NVIDIA researchers and engineers are employing a combination of structured weight pruning and knowledge distillation to compress large language models (LLMs) into smaller, more efficient variants. This method aims to reduce the resource intensity of deploying LLMs while maintaining strong performance. The techniques are implemented using the NVIDIA TensorRT Model Optimizer. Key aspects of this approach include:

Model Pruning: Removing unimportant parameters (weights, neurons, layers) to create a more compact model with faster inference speeds and lower computational costs.
Knowledge Distillation: Transferring knowledge from a larger 'teacher' model to a smaller 'student' model, allowing the creation of compact models that retain the high performance of the larger model.

Model Pruning Techniques

Depth Pruning: Removes entire layers from the neural network, reducing its depth and complexity.
Width Pruning: Eliminates internal structures like individual neurons, attention heads, or embedding channels, slimming down the model’s width.
Magnitude pruning: Sets weights with small absolute values close to zero.
Activation-based pruning: Uses a calibration dataset to estimate the importance of different parts of the model based on their activations.
Structural pruning: Removes entire structures, like layers or attention heads.

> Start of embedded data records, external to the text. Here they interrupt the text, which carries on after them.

Lemma pstep_refl s : real_wf s -> pstep s [] [] s.
Proof.
  intros Hs. split_and!; [|done|done]. split_and!; [by apply consumed_refl, Hs|by rewrite app_nil_r|done..].
Qed.

Lemma pstep_trans s b o s1 b1 o1 s2 : pstep s b o s1 -> pstep s1 b1 o1 s2 -> pstep s (b ++ b1) (o ++ o1) s2.
Proof.
  intros (Hw & Hd & _) (Hw1 & Hd1 & Hs2). split_and!; [by eapply wrote_trans| |done].
  by rewrite drun_app, Hd, Hd1.
Qed.

Lemma pstep_amount s b o s' : real_wf s -> pstep s b o s' -> amount (rbuf s) = zlen b + amount (rbuf s').
Proof.
  intros (Hf & _) ((Hc & _) & _ & Hf' & _). destruct Hc as (_ & _ & _ & _ & Hc). unfold rbuf.
  rewrite <- !zlen_contents by (apply Hf || apply Hf'). by rewrite Hc, zlen_app.
Qed.

(** A size is taken from the buffer. *)
Lemma pipe_header s :
  real_wf s -> write_counter s = 0 -> 4 <= amount (rbuf s) ->
  let n := u32[le_value (ztake 4 (contents (rbuf s)))] in
  let s1 := with_counter n (n <=? PIPE_BUF) s in
  let s' := with_rbuf (circ_buf_adjust_read_ptr (rbuf s1) 4) s1 in
  exists b, zlen b = 4 /\ pstep s b [] s'.
Proof.
  intros (Hf & Hwc & Hat) H0 Ha n s1 s'. exists (ztake 4 (contents (rbuf s))).
  assert (Hz : zlen (ztake 4 (contents (rbuf s))) = 4).
  { rewrite zlen_ztake, zlen_contents by apply Hf. lia. }
  split; [done|].
  assert (Hc : consumed_from (parent s) (ztake 4 (contents (rbuf s))) (parent s')) by (apply consume_chunk; [done|fold (rbuf s); lia]).
  split_and!; [split_and!; [done|by rewrite app_nil_r|done..]|by rewrite H0, drun_header|].
  split_and!; [apply Hc|apply uwrap_range; lia|]. simpl. lia.
Qed.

Knowledge Distillation Styles

Response-based: Training the student model to match the teacher's soft output probabilities, conveying inter-class similarities.
Feature-based: Transferring a teacher’s intermediate representations (hidden activations or feature maps) to guide a student toward learning similar internal structure.

Experimental results using the Model Optimizer show that a Qwen3 Depth Pruned 6B model is 30% faster than the Qwen3 4B model and performs better on the MMLU benchmark. The depth pruning was applied to reduce the model from 36 to 24 layers, resulting in a 6B model, using one NVIDIA H100 80 GB HBM3.